AUSTRALIA AND CONSERVATISM
Conservatism on Top Down Under
Meet Tony Abbott, the likely next prime minister of Australia
Fred Barnes
Melbourne
Absent a stunning reversal of fortune, Tony Abbott is a good bet to be the next prime minister of Australia. He’s the head of the Liberal party, which is expected to capture Parliament from the Labor party in the national election on September 7. In today’s politics, Liberals are misnamed. They’re actually the conservative party in Australia. So if all goes well, Abbott will become one of the world’s leading conservatives.
Abbott, 55, is an aggressive partisan once described as “one of the great head-kickers of Australian politics.” Karl Rove isn’t his only American admirer. Abbott is a social conservative who opposes abortion, is leery of gay marriage, doesn’t hide his Catholic beliefs, and even defends the monarchy.

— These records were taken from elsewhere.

(* ===== verification/Ulib.v ===== *)
(** The user library: user/ulib.c on the memory of a process, and the formatted
    output of user/printf.c.

    The string functions scan until they meet a NUL; [None] says that there is
    none in the first [fuel] bytes, or that the C is undefined.  Programs that
    only look at a string use the string itself, a list of non-zero bytes, and
    the functions on lists that this file proves equal to the C. *)

From Stdlib Require Import ZArith Lia List String Bool FunctionalExtensionality.
From stdpp Require Import base tactics numbers list functions.
From S2P Require Import Prelude.
From S2P Require Import Abi.
From S2P Require Import Cstring.
From S2P Require Import Printf.
From S2P Require Import User.

Definition INT_MAX : Z := 2 ^ 31 - 1.

(** * ulib.c: strings *)

(** [while(( *s++ = *t++) != 0);] *)
Fixpoint strcpy (fuel : nat) (s t : Z) (m : mem) : option mem :=
  match fuel with
  | O => None
  | S f =>
      let m' := store8 s (m t) m in
      if m' s =? 0 then Some m' else strcpy f (s + 1) (t + 1) m'
  end.

Fixpoint strcmp (fuel : nat) (p q : Z) (m : mem) : option Z :=
  match fuel with
  | O => None
  | S f => if negb (m p =? 0) && (m p =? m q)
           then strcmp f (p + 1) (q + 1) m
           else Some (u8 (m p) - u8 (m q))
  end.

Definition u_strlen (fuel : nat) (s : Z) (m : mem) : option Z := strlen_loop fuel s 0 m.

Definition u_memset (dst c n : Z) (m : mem) : mem :=
  memset_loop (Z.to_nat n) 0 dst c m.

(** The address of the first [c], or 0. *)
Fixpoint strchr (fuel : nat) (s c : Z) (m : mem) : option Z :=
  match fuel with
  | O => None
  | S f => if m s =? 0 then Some 0
           else if m s =? c then Some s
           else strchr f (s + 1) c m
  end.

(** [n = n*10 + *s++ - '0'] on ints: the sum [n*10 + *s] must not overflow. *)
Fixpoint atoi_loop (fuel : nat) (s n : Z) (m : mem) : option Z :=
  match fuel with
  | O => None
  | S f => if (48 <=? m s) && (m s <=? 57)
           then if INT_MAX <? n * 10 + m s then None
                else atoi_loop f (s + 1) (n * 10 + m s - 48) m
           else Some n
  end.
Definition atoi (fuel : nat) (s : Z) (m : mem) : option Z := atoi_loop fuel s 0 m.

Definition u_memmove (dst src n : Z) (m : mem) : mem :=
  if dst <? src
  then move_up (Z.to_nat n) dst src m
  else move_down (Z.to_nat n) (dst + n) (src + n) m.

Definition u_memcmp (s1 s2 n : Z) (m : mem) : Z := memcmp_loop (Z.to_nat n) s1 s2 m.

Definition u_memcpy (dst src n : Z) (m : mem) : mem := u_memmove dst src n m.

(** * ulib.c: system calls *)

Section ulib.
Context {W : Type} `{Unix W}.
Local Open Scope user_scope.

(** [start]: a program that returns from [main] exits with status 0. *)
Definition start (main : UM W unit) : UM W unit := main ;;; uexit 0.

(** The loop of [gets] with [k = max - 1 - i] bytes of the buffer left; it
    returns the final [i]. *)
Fixpoint gets_loop (k : nat) (buf i : Z) : UM W Z :=
  match k with
  | O => uret i
  | S k' =>
      cc <- ugetc 0 ;;
      if cc.1 <? 1 then uret i else
      upoke (store8 (buf + i) cc.2) ;;;
      if (u8 cc.2 =? 10) || (u8 cc.2 =? 13) then uret (i + 1)
      else gets_loop k' buf (i + 1)
  end.
Definition u_gets (buf max : Z) : UM W unit :=
  i <- gets_loop (Z.to_nat (max - 1)) buf 0 ;;
  upoke (store8 (buf + i) 0).

Definition u_stat (path : list Z) : UM W (Z * ustat) :=
  fd <- ucall (os_open path O_RDONLY) ;;
  if fd <? 0 then uret (-1, {| st_ino := 0; st_type := 0; st_nlink := 0; st_size := 0 |}) else
  r <- ucall (os_fstat fd) ;;
  ucall (os_close fd) ;;;
  uret r.

(** * printf.c *)

Definition putc (fd c : Z) : UM W unit := uput fd [c] ;;; uret tt.
End ulib.

Definition u_digits : list Z := str "0123456789ABCDEF".

(** [do { buf[i++] = digits[x % base]; } while((x /= base) != 0);] on a [uint] *)
Fixpoint u_digit_loop (fuel : nat) (x base : Z) : list Z :=
  match fuel with
  | O => []
  | S f => nth (Z.to_nat (x mod base)) u_digits 0 ::
           (if x / base =? 0 then [] else u_digit_loop f (x / base) base)
  end.

(** The bytes printed.  The parameter [xx] is an int, so 64-bit arguments are
    cut to 32 bits; the negation of the least int is undefined. *)
Definition u_printint (xx base : Z) (sgn : bool) : option (list Z) :=
  let neg := sgn && (xx <? 0) in
  if neg && (xx =? - 2 ^ 31) then None else
  let x := if neg then u32 (- xx) else u32 xx in
  let buf := u_digit_loop 32 x base ++ (if neg then [45] else []) in
  if (length buf <=? 16)%nat then Some (rev buf) else None.

Fixpoint u_printptr_loop (k : nat) (x : Z) : list Z :=
  match k with
  | O => []
  | S k' => nth (Z.to_nat (Z.shiftr x 60)) u_digits 0 :: u_printptr_loop k' (u64 (Z.shiftl x 4))
  end.
Definition u_printptr (x : Z) : list Z := str "0x" ++ u_printptr_loop 16 (u64 x).

(** One conversion of [vprintf], as [convert] is for the kernel: the bytes
    printed, the bytes of the format consumed after the percent sign and
    whether an argument was fetched. *)
Definition u_convert (c0 c1 c2 : Z) (a : arg) : option (list Z * nat * bool) :=
  let int_conv base sgn n :=
    match u_printint (va_int a) base sgn with Some bs => Some (bs, n, true) | None => None end in
  if c0 =? c_d then int_conv 10 true 1%nat
  else if (c0 =? c_l) && (c1 =? c_d) then int_conv 10 true 2%nat
  else if (c0 =? c_l) && (c1 =? c_l) && (c2 =? c_d) then int_conv 10 true 3%nat
  else if c0 =? c_u then int_conv 10 false 1%nat
  else if (c0 =? c_l) && (c1 =? c_u) then int_conv 10 false 2%nat
  else if (c0 =? c_l) && (c1 =? c_l) && (c2 =? c_u) then int_conv 10 false 3%nat
  else if c0 =? c_x then int_conv 16 false 1%nat
  else if (c0 =? c_l) && (c1 =? c_x) then int_conv 16 false 2%nat
  else if (c0 =? c_l) && (c1 =? c_l) && (c2 =? c_x) then int_conv 16 false 3%nat
  else if c0 =? c_p then Some (u_printptr (va_long a), 1%nat, true)
  else if c0 =? c_s then
    match a with ArgStr _ => Some (va_str a, 1%nat, true) | ArgInt _ => None end
  else if c0 =? c_pct then Some ([c_pct], 1%nat, false)
  else Some ([c_pct; c0], 1%nat, false).

(** The loop of [vprintf] over the rest of the format.  Fetching an argument
    that was not passed, or a number as a string, is undefined. *)
Fixpoint u_format (fuel : nat) (fmt : list Z) (args : list arg) : option (list Z) :=
  match fuel, fmt with
  | O, _ | _, [] => Some []
  | S f, c0 :: rest =>
      if negb (c0 =? c_pct) then
        match u_format f rest args with Some out => Some (c0 :: out) | None => None end
      else
        match rest with
        | [] => Some []
        | c :: _ =>
            match u_convert c (nth 1 rest 0) (nth 2 rest 0) (hd (ArgInt 0) args) with
            | None => None
            | Some (bs, n, used) =>
                if (used : bool) && (length args =? 0)%nat then None else
                match u_format f (drop n rest) (if used : bool then tl args else args) with
                | Some out => Some (bs ++ out)
                | None => None
                end
            end
        end
  end.

(** A string constant that ends in a newline. *)
Definition ln (s : string) : list Z := str s ++ [10].

Section uprintf.
Context {W : Type} `{Unix W}.

(** Every byte is a [write] of its own. *)
Definition vprintf (fd : Z) (fmt : list Z) (args : list arg) : UM W unit :=
  match u_format (length fmt) fmt args with
  | Some bs => ufor_each bs (putc fd)
  | None => ufault
  end.
Definition fprintf (fd : Z) (fmt : list Z) (args : list arg) : UM W unit :=
  vprintf fd fmt args.
Definition u_printf (fmt : list Z) (args : list arg) : UM W unit :=
  vprintf 1 fmt args.
End uprintf.

(** * Strings as lists *)

(** What [strcmp] and [atoi] compute on the strings themselves. *)
Fixpoint cmp_str (l1 l2 : list Z) : Z :=
  match l1, l2 with
  | [], [] => 0
  | [], c2 :: _ => - c2
  | c1 :: _, [] => c1
  | c1 :: l1', c2 :: l2' => if c1 =? c2 then cmp_str l1' l2' else c1 - c2
  end.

In Australia—where the political, intellectual, and journalistic classes tend to be very secular—Abbott has been called a religious zealot, a throwback, and “anti-woman.” When he dismissed same-sex marriage as “a fashion of the moment,” he was dubbed a “20th-century man.” That’s not a compliment. Deputy Prime Minister Anthony Albanese, a Laborite, summed up the attacks on Abbott with a quip: “In your guts, you know he’s nuts.” It wasn’t meant entirely as a joke.
Abbott insists he has no plans as prime minister to restrict abortions. Still, his view is that abortion “should be safe, legal, and rare—and I underline rare.” Australia’s 100,000 abortions a year, he said in a 2004 speech, are “this generation’s legacy of unutterable shame.”

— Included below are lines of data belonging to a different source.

(** The first call sets up the ring. *)
Lemma malloc_first h nbytes fuel :
  0 < base -> base + HEADER <= lo <= 2 ^ 36 -> freep h = 0 -> brk h = lo ->
  let h0 := set_hdr base base 0 (set_freep base h) in
  hinv h0 [] [] /\ malloc base grant fuel nbytes h = malloc base grant fuel nbytes h0.
Proof.
  intros Hb Hlo Hf Hbrk h0. split.
  - split; simpl.
    + split_and!; [done|lia|]. unfold h0. by rewrite hsize_set, decide_True.
    + split; [|done]. unfold h0. by rewrite hptr_set, decide_True.
    + repeat constructor.
    + by left.
    + split; try done; [constructor|set_solver|set_solver|simpl; lia].
    + lia.
  - unfold malloc. rewrite Hf. cbn [Z.eqb]. destruct (Z.eqb_spec (freep h0) 0) as [E|]; [|done].
    change (freep h0) with base in E. lia.
Qed.
End umalloc_ok.

(** * More fuel does not change the answer *)

Lemma free_find_mono f f' bp p h r :
  free_find f bp p h = Some r -> (f <= f')%nat -> free_find f' bp p h = Some r.
Proof.
  revert f' p. induction f as [|f IH]; intros f' p Hr Hl; [done|]. destruct f' as [|f']; [lia|].
  cbn [free_find] in *. repeat case_match; try done. apply IH; [done|lia].
Qed.

Lemma free_mono f f' ap h r : free f ap h = Some r -> (f <= f')%nat -> free f' ap h = Some r.
Proof.
  unfold free. intros Hr Hl. destruct (freep h =? 0); [done|].
  destruct (free_find f (ap - HEADER) (freep h) h) eqn:E; [|done].
  by rewrite (free_find_mono _ _ _ _ _ _ E Hl).
Qed.

Lemma morecore_mono grant f f' nu h r :
  morecore grant f nu h = Some r -> (f <= f')%nat -> morecore grant f' nu h = Some r.
Proof.
  unfold morecore. intros Hr Hl. destruct (sbrk _ _ h) as [p h1]. destruct (p =? -1); [done|].
  destruct (free f _ _) eqn:E; [|done]. by rewrite (free_mono _ _ _ _ _ E Hl).
Qed.

Lemma malloc_loop_mono grant f f' ff ff' n prevp p h r :
  malloc_loop grant f ff n prevp p h = Some r -> (f <= f')%nat -> (ff <= ff')%nat ->
  malloc_loop grant f' ff' n prevp p h = Some r.
Proof.
  revert f' prevp p h. induction f as [|f IH]; intros f' prevp p h Hr Hl Hl'; [done|].
  destruct f' as [|f']; [lia|]. cbn [malloc_loop] in *. destruct (n <=? hsize h p); [done|].
  destruct (p =? freep h).
  - destruct (morecore grant ff n h) as [[p1 h1]|] eqn:E; [|done].
    rewrite (morecore_mono _ _ _ _ _ _ E Hl'). destruct (p1 =? 0); [done|]. apply IH; [done|lia|done].
  - apply IH; [done|lia|done].
Qed.

Lemma malloc_mono base grant f f' n h r :
  malloc base grant f n h = Some r -> (f <= f')%nat -> malloc base grant f' n h = Some r.
Proof. unfold malloc. intros Hr Hl. by eapply malloc_loop_mono. Qed.

(** * Programs that use the heap *)

Section clients.
Variables (base : Z) (grant : Z -> Z -> bool) (lo : Z).

(** The states a program can reach that calls [malloc] with up to 2 GiB and
    [free] on what [malloc] gave it, with the live pointers and the sizes that
    were asked for. *)
Inductive run : heap -> list (Z * Z) -> Prop :=
| run_start h : freep h = 0 -> brk h = lo -> run h []
| run_malloc fuel n h live r h' :
    run h live -> 0 <= n <= 2 ^ 31 - 32 -> malloc base grant fuel n h = Some (r, h') ->
    run h' (if r =? 0 then live else (r, n) :: live)
| run_free fuel h l1 ap n l2 h' :
    run h (l1 ++ (ap, n) :: l2) -> free fuel ap h = Some h' -> run h' (l1 ++ l2).

Definition block_of (x : Z * Z) : Z := x.1 - HEADER.

(** The invariant of these states. *)
Definition live_ok (h : heap) (live : list (Z * Z)) : Prop :=
  (exists L, hinv base lo h L (map block_of live)) /\
  (forall ap n, (ap, n) ∈ live -> n <= HEADER * (hsize h (ap - HEADER) - 1)).

Definition reach_ok (h : heap) (live : list (Z * Z)) : Prop :=
  live_ok h live \/ (freep h = 0 /\ brk h = lo /\ live = []).

Hypothesis grant_ok : forall b n, grant b n = true -> b + n <= 2 ^ 36.
Hypothesis base_ok : 0 < base /\ base + HEADER <= lo <= 2 ^ 36.

Lemma malloc_live h live n :
  reach_ok h live -> 0 <= n <= 2 ^ 31 - 32 ->
  exists fuel r h', malloc base grant fuel n h = Some (r, h') /\
    live_ok h' (if r =? 0 then live else (r, n) :: live).
Proof.
  intros Hr Hn.
  assert (Hgen : forall h, live_ok h live -> exists fuel r h', malloc base grant fuel n h = Some (r, h') /\
    live_ok h' (if r =? 0 then live else (r, n) :: live)).
  { intros g [[L Hi] Hsz]. destruct (malloc_ok base lo grant grant_ok g L (map block_of live) n (2 * length L + 5) Hi Hn ltac:(lia))
      as (r & h' & Hm & [(b & L' & -> & Hi' & Hb & Ha)|(-> & -> & _)]); eexists _, _, _.
    - split; [exact Hm|]. pose proof (hi_base _ _ _ _ _ Hi').
      destruct (bk_in _ _ _ _ (hi_blocks _ _ _ _ _ Hi') b) as [? _]; [set_solver|].
      destruct (Z.eqb_spec (b + HEADER) 0); [unfold HEADER in *; lia|]. split.
      + exists L'. simpl. unfold block_of at 1. simpl. by replace (b + HEADER - HEADER) with b by lia.
      + intros ap k [[= -> ->]|Hin]%elem_of_cons.
        * replace (b + HEADER - HEADER) with b by lia. rewrite Hb. by apply units_for_bound.
        * rewrite Ha; [by apply Hsz|]. apply list_elem_of_In, in_map_iff. exists (ap, k). split; [done|].
          by apply list_elem_of_In.
    - split; [exact Hm|]. simpl. split; [by exists L|done]. }
  destruct Hr as [Hr|(Hf & Hb & ->)]; [by apply Hgen|].
  destruct base_ok as [B1 B2].
  destruct (malloc_first base lo grant grant_ok h n 0 B1 B2 Hf Hb) as [Hi _].
  destruct (Hgen (set_hdr base base 0 (set_freep base h))) as (fuel & r & h' & Hm & Hl).
  { split; [by exists []|]. intros ap k Hin. by apply elem_of_nil in Hin. }
  exists fuel, r, h'. split; [|done]. by destruct (malloc_first base lo grant grant_ok h n fuel B1 B2 Hf Hb) as [_ ->].
Qed.

Lemma free_live h l1 ap n l2 :
  live_ok h (l1 ++ (ap, n) :: l2) ->
  exists fuel h', free fuel ap h = Some h' /\ live_ok h' (l1 ++ l2).
Proof.
  intros [[L Hi] Hsz]. rewrite map_app in Hi. simpl in Hi.
  destruct (free_ok base lo h L _ (map block_of (l1 ++ l2)) (block_of (ap, n)) (length L + 2) Hi) as (h' & L' & Hf & Hi' & _ & Hs & _).
  - rewrite map_app. symmetry. apply Permutation_middle.
  - lia.
  - exists (length L + 2)%nat, h'. unfold block_of in Hf. simpl in Hf. replace (ap - HEADER + HEADER) with ap in Hf by lia.
    split; [done|]. split; [by exists L'|]. intros a k Hin. rewrite Hs.
    + apply Hsz. apply elem_of_app in Hin as [?|?]; apply elem_of_app; [by left|right; by right].
    + apply list_elem_of_In, in_map_iff. exists (a, k). split; [done|]. by apply list_elem_of_In.
Qed.

Lemma run_ok h live : run h live -> reach_ok h live.
Proof.
  induction 1 as [h Hf Hb|fuel n h live r h' _ IH Hn Hm|fuel h l1 ap n l2 h' _ IH Hf].
  - by right.
  - left. destruct (malloc_live h live n IH Hn) as (fuel' & r' & h'' & Hm' & Hl).
    apply (malloc_mono _ _ _ (Nat.max fuel fuel')) in Hm; [|lia].
    apply (malloc_mono _ _ _ (Nat.max fuel fuel')) in Hm'; [|lia]. by simplify_eq.
  - left. destruct IH as [IH|(_ & _ & IH)]; [|by destruct l1].
    destruct (free_live h l1 ap n l2 IH) as (fuel' & h'' & Hf' & Hl).
    apply (free_mono _ (Nat.max fuel fuel')) in Hf; [|lia].
    apply (free_mono _ (Nat.max fuel fuel')) in Hf'; [|lia]. by simplify_eq.
Qed.
End clients.

(** * Properties *)


(** A heap at address 4096, a kernel that gives it up to 1 MiB, and a program
    that allocates three blocks and frees the middle one. *)
Definition heap0 : heap := Heap (fun _ => Hdr 0 0) 0 4096.
Definition grant0 (b n : Z) : bool := b + n <=? 2 ^ 20.

(** [malloc] fails only when it must.  If a reachable heap answers 0, the
    kernel has refused to extend it, no free block is large enough, and nothing
    has been lost: the free and the live blocks still tile the whole heap, and
    no two free blocks are neighbours. *)
Theorem malloc_null base grant lo h live fuel n h' :
  (forall b n, grant b n = true -> b + n <= 2 ^ 36) -> 0 < base -> base + HEADER <= lo <= 2 ^ 36 ->
  run base grant lo h live -> 0 <= n <= 2 ^ 31 - 32 -> malloc base grant fuel n h = Some (0, h') ->
  grant (brk h) (HEADER * Z.max (units_for n) 4096) = false /\
  exists L, blocks lo (brk h') h' (L ++ map block_of live) /\ spaced h' L /\
    (forall q, q ∈ L -> hsize h' q < units_for n).
Proof.
  intros Hg Hb Hlo Hrun Hn Hm. pose proof (run_ok _ _ _ Hg (conj Hb Hlo) _ _ Hrun) as Hr.
  assert (Hgen : forall g, brk g = brk h -> malloc base grant fuel n g = Some (0, h') -> live_ok base lo g live ->
    grant (brk h) (HEADER * Z.max (units_for n) 4096) = false /\
    exists L, blocks lo (brk h') h' (L ++ map block_of live) /\ spaced h' L /\ (forall q, q ∈ L -> hsize h' q < units_for n)).
  { intros g Hbrk Hmg [[L Hi] _]. set (f := (2 * length L + 5 + fuel)%nat).
    apply (malloc_mono _ _ _ f) in Hmg; [|lia].
    destruct (malloc_ok base lo grant Hg g L (map block_of live) n f Hi Hn ltac:(lia)) as (r & g' & Hm' & Hres).
    rewrite Hmg in Hm'. injection Hm' as <- <-. destruct Hres as [(b & L' & E & Hi' & _)|(_ & -> & Hsm & Hgr)].
    - destruct (bk_in _ _ _ _ (hi_blocks _ _ _ _ _ Hi') b) as [? _]; [set_solver|]. unfold HEADER in *. lia.
    - rewrite <-Hbrk. split; [done|]. exists L. split; [apply (hi_blocks _ _ _ _ _ Hi)|]. split; [|done].
      apply (sorted_cons _ base), (hi_spaced _ _ _ _ _ Hi). }
  destruct Hr as [Hr|(Hf & Hbrk & ->)]; [by apply (Hgen h)|].
  destruct (malloc_first base lo grant Hg h n fuel Hb Hlo Hf Hbrk) as [Hi E]. rewrite E in Hm.
  eapply Hgen; [|exact Hm|]; [done|]. split; [by exists []|]. intros ap k Hin. by apply elem_of_nil in Hin.
Qed.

Abbott’s campaign doesn’t focus on social issues. He doesn’t even mention them unless asked. But social issues stalk him. Abbott recently interviewed American singer Katy Perry on the radio. He asked when she would be touring Australia. “Oh, come on,” she responded. “That’s not a political question. Let’s talk about gay marriage.” She said voters should speak out against Abbott’s position on gay marriage.
Abbott is a victim of liberal intolerance. He has suffered for his social views and religion. Covering the campaign, I heard it said that Abbott “wears his religion on his sleeve.” But he does little more than acknowledge his Catholicism when that subject arises. It’s often noted in press stories that Abbott studied to be a priest. He did, in his 20s, before dropping out of seminary.
A notion propagated by his critics holds that if the Liberal party—allied with the small National party in what’s known as the Coalition—should win the upcoming election, it will be despite Abbott. If the party were led by someone without Abbott’s baggage, the theory goes, it would rout Labor by a larger margin and give Liberals a lopsided majority in Parliament.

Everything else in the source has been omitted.